Find the line with "- StateDB.Finalise, CommitTo". Transcribe it and each later line of the data exactly, up to and including the last.

§ **DATA FOR REVIEW**
+ + + + +

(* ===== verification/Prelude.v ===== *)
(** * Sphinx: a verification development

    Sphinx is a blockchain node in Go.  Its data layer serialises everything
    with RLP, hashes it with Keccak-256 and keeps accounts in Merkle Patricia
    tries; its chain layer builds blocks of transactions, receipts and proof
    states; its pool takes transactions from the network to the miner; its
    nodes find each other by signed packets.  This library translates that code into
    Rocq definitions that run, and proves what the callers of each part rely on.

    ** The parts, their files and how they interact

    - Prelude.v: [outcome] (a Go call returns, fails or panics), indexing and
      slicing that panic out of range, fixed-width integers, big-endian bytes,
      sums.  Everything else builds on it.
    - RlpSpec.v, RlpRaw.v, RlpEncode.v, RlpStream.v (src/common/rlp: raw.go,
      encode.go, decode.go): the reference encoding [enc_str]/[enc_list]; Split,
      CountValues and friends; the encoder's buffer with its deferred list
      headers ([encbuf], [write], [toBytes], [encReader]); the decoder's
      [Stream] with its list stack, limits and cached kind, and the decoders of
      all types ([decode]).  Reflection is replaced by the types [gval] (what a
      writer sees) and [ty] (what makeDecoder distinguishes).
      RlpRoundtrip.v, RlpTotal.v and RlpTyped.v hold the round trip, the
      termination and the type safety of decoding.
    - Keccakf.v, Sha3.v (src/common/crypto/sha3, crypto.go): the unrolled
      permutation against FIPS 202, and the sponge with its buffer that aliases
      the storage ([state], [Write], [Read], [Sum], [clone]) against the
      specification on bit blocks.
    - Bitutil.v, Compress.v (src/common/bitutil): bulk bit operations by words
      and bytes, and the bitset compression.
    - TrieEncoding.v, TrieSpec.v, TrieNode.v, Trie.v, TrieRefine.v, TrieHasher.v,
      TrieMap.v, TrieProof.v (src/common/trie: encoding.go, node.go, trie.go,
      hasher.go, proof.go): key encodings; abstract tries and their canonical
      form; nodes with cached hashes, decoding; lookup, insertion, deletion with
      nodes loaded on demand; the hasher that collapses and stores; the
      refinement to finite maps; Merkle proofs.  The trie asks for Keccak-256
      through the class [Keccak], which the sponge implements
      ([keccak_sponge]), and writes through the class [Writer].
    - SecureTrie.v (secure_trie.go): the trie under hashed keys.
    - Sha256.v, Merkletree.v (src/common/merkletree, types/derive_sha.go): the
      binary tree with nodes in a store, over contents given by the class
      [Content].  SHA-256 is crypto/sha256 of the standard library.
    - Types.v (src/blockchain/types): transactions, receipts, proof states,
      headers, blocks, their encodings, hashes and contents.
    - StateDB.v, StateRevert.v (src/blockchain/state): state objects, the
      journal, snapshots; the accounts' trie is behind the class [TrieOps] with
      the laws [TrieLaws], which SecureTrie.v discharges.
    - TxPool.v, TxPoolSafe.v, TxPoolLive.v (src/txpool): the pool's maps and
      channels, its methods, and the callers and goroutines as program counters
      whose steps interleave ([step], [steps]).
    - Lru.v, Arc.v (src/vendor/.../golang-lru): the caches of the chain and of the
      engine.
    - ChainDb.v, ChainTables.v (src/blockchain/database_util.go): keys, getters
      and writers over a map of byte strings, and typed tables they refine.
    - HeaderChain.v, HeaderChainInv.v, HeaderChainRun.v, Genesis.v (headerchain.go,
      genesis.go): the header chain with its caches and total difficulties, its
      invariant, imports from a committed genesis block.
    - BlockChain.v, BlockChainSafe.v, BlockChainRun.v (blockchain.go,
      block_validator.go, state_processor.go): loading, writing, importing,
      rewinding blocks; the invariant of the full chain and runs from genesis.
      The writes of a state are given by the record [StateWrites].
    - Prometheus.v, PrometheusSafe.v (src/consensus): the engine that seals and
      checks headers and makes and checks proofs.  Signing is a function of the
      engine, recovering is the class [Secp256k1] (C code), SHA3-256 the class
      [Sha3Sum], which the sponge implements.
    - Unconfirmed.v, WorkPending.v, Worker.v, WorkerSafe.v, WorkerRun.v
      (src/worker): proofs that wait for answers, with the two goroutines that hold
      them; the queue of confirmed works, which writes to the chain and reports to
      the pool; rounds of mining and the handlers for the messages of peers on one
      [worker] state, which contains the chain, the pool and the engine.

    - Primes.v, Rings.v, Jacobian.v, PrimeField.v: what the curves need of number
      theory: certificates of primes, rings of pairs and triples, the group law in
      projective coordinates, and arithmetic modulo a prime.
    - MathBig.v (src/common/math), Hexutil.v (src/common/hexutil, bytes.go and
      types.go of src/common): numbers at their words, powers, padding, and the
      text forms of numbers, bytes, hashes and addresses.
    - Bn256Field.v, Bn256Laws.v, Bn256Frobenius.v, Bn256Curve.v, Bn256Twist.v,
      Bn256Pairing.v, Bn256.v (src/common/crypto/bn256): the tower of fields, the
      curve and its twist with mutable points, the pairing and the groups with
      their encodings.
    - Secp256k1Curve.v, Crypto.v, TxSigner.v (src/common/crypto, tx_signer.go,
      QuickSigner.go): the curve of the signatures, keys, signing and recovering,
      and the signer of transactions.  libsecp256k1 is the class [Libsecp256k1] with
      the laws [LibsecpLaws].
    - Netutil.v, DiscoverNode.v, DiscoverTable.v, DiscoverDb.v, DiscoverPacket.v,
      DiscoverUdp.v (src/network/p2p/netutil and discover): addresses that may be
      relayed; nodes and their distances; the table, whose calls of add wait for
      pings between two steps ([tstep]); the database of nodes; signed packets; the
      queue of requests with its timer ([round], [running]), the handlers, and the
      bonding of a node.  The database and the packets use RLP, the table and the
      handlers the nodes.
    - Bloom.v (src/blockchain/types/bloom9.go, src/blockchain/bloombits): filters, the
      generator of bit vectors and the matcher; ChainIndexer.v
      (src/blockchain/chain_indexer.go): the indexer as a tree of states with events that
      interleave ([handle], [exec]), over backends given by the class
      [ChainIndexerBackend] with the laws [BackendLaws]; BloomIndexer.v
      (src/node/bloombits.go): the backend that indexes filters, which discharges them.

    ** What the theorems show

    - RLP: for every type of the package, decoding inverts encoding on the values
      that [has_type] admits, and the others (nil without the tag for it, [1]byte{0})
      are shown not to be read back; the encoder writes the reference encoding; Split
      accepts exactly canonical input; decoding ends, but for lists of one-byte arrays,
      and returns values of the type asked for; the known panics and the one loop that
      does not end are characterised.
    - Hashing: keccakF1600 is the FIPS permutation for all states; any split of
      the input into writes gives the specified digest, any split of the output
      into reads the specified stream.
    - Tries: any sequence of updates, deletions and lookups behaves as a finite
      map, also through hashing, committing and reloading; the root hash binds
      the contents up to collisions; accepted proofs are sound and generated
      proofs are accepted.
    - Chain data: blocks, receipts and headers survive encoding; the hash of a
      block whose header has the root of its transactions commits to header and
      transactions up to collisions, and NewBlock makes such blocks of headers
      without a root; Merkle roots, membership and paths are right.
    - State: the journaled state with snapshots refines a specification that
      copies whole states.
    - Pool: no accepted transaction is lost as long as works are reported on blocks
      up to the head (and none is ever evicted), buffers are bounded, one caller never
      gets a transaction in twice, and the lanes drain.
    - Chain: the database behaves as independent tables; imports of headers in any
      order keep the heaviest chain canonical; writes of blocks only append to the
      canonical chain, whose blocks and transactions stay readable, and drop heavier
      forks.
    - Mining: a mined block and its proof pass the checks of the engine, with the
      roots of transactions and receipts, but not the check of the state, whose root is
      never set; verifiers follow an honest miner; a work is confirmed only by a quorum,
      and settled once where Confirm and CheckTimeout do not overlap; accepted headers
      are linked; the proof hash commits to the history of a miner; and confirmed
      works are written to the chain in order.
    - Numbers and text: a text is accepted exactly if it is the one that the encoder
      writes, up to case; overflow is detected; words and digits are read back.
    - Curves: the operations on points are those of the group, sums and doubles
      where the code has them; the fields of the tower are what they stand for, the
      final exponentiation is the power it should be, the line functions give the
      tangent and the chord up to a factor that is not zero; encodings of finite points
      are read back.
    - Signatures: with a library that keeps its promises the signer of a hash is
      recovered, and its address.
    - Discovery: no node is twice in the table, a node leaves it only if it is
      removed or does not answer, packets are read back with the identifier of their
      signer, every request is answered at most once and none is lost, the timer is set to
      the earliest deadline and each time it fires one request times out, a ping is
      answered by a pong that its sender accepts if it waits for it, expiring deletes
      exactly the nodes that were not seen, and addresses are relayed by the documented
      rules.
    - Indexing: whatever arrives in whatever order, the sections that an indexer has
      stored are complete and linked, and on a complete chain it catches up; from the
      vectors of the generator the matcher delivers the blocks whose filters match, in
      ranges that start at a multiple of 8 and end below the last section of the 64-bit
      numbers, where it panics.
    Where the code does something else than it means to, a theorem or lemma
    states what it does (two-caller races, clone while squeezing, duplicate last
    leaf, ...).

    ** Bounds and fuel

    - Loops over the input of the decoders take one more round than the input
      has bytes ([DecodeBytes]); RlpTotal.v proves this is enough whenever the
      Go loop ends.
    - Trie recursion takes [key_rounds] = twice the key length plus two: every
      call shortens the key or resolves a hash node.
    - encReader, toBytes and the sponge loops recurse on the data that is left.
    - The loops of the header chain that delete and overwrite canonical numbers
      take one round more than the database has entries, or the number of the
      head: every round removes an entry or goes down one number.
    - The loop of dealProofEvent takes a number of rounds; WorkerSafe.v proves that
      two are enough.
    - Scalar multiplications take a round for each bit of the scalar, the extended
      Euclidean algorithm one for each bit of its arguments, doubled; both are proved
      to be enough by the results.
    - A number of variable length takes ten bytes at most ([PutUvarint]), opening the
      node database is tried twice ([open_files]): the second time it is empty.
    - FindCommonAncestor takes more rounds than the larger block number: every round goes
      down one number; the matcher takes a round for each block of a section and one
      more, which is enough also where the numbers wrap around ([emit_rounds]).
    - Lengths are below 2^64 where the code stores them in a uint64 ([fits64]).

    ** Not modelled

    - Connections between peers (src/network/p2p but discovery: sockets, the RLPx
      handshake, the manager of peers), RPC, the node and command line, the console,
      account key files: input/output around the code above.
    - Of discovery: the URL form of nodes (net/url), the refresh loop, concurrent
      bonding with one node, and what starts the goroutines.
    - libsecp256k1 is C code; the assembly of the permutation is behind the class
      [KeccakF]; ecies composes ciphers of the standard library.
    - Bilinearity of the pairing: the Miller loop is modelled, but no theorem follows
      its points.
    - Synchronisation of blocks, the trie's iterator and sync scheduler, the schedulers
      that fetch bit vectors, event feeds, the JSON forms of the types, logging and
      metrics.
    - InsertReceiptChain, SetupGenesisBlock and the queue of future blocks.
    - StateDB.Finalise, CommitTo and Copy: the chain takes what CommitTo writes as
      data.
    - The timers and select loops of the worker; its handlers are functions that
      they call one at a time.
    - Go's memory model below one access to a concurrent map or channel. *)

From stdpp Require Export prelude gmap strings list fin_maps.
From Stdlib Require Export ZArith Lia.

+ + + + +

§ **SOLUTION TO THIS PROBLEM**
    - StateDB.Finalise, CommitTo and Copy: the chain takes what CommitTo writes as
      data.
    - The timers and select loops of the worker; its handlers are functions that
      they call one at a time.
    - Go's memory model below one access to a concurrent map or channel. *)

From stdpp Require Export prelude gmap strings list fin_maps.
From Stdlib Require Export ZArith Lia.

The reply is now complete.